# [What to work on]
Your answer should consist of the lines in the following data that contain "getEmail".

== Segment start ==

Definition lift_acme {B} (m : M W B) : M acme B := fun s =>
  let '(r, w') := m (a_world s) in (r, mkAcme w' (mgr s) (DefaultACME s)).

Definition getAgreementURL : M acme string := fun s =>
  if negb (bool_decide (agreementTestURL = "")) then (Ok agreementTestURL, s)
  else
    let caURL := if bool_decide (CA (mgr s) = "") then CA (DefaultACME s) else CA (mgr s) in
    (let* response := lift_acme (http_Get caURL) in of_res (decode_directory response)) s.

(** [promptUserAgreement] only prints. *)
Definition promptUserForEmail : M acme string :=
  let* _ := wrap_err (fun _ => ErrStr "get Agreement URL") getAgreementURL in
  fun s =>
    let '(l, w') := read_line (a_world s) in
    match l with
    | LineErr _ => (Err (ErrStr "reading email address"), mkAcme w' (mgr s) (DefaultACME s))
    | Line leEmail | LineEOF leEmail =>
        (Ok (TrimSpace leEmail),
         mkAcme w' (mgr s) (with_account (Email (DefaultACME s)) true (DefaultACME s)))
    end.

Definition askUserAgreement (agreementURL : string) : M acme bool := fun s =>
  let '(l, w') := read_line (a_world s) in
  (Ok (match l with
       | Line answer =>
           let answer := ToLower (TrimSpace answer) in
           bool_decide (answer = "y") || bool_decide (answer = "yes")
       | _ => false
       end), mkAcme w' (mgr s) (DefaultACME s)).

(** The last lines of [getEmail]. *)
Definition remember_email (leEmail : string) : M acme unit := fun s =>
  let email := TrimSpace (ToLower leEmail) in
  (Ok (), mkAcme (a_world s) (with_account email (Agreed (mgr s)) (mgr s))
                 (with_account email (Agreed (DefaultACME s)) (DefaultACME s))).

Definition getEmail (allowPrompts : bool) : M acme unit := fun s =>
  let leEmail := Email (mgr s) in
  let leEmail := if bool_decide (leEmail = "") then Email (DefaultACME s) else leEmail in
  (let* (leEmail, gotRecentEmail) :=
     if bool_decide (leEmail = "") then lift_acme (mostRecentUserEmail (CA (mgr s))) else ret (leEmail, false) in
   if negb gotRecentEmail && bool_decide (leEmail = "") && allowPrompts then
     let* leEmail := promptUserForEmail in
     let* _ := fun s => (Ok (), mkAcme (a_world s)
                           (with_account (Email (mgr s)) (Agreed (DefaultACME s)) (mgr s)) (DefaultACME s)) in
     remember_email leEmail
   else remember_email leEmail) s.

(** ** Managers *)

(** [NewACMEManager]: [None] is a nil configuration. *)
Definition NewACMEManager (cfg : option nat) (template : ACMEManager) (default : ACMEManager) : res ACMEManager :=
  match cfg with
  | None => Panic "cannot make valid ACMEManager without an associated otomatik config"
  | Some c =>
      let str x y := if bool_decide (x = "") then y else x in
      let flag (x y : bool) := if negb x then y else x in
      let num (x y : Z) := if (x =? 0)%Z then y else x in
      let ptr (x y : option nat) := match x with None => y | _ => x end in
      Ok {| CA := str (CA template) (CA default); TestCA := str (TestCA template) (TestCA default);
            Email := str (Email template) (Email default); Agreed := flag (Agreed template) (Agreed default);
            ExternalAccount := ExternalAccount template;
            DisableHTTPChallenge := flag (DisableHTTPChallenge template) (DisableHTTPChallenge default);
            DisableTLSALPNChallenge := flag (DisableTLSALPNChallenge template) (DisableTLSALPNChallenge default);
            ListenHost := str (ListenHost template) (ListenHost default);
            AltHTTPPort := num (AltHTTPPort template) (AltHTTPPort default);
            AltTLSALPNPort := num (AltTLSALPNPort template) (AltTLSALPNPort default);
            DNSProvider := ptr (DNSProvider template) (DNSProvider default);
            DNSChallengeOption := ptr (DNSChallengeOption template) (DNSChallengeOption default);
            TrustedRoots := ptr (TrustedRoots template) (TrustedRoots default);
            CertObtainTimeout := num (CertObtainTimeout template) (CertObtainTimeout default);
            config := Some c |}
  end.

== Segment end ==

# [Written reply]
(** The last lines of [getEmail]. *)
Definition getEmail (allowPrompts : bool) : M acme unit := fun s =>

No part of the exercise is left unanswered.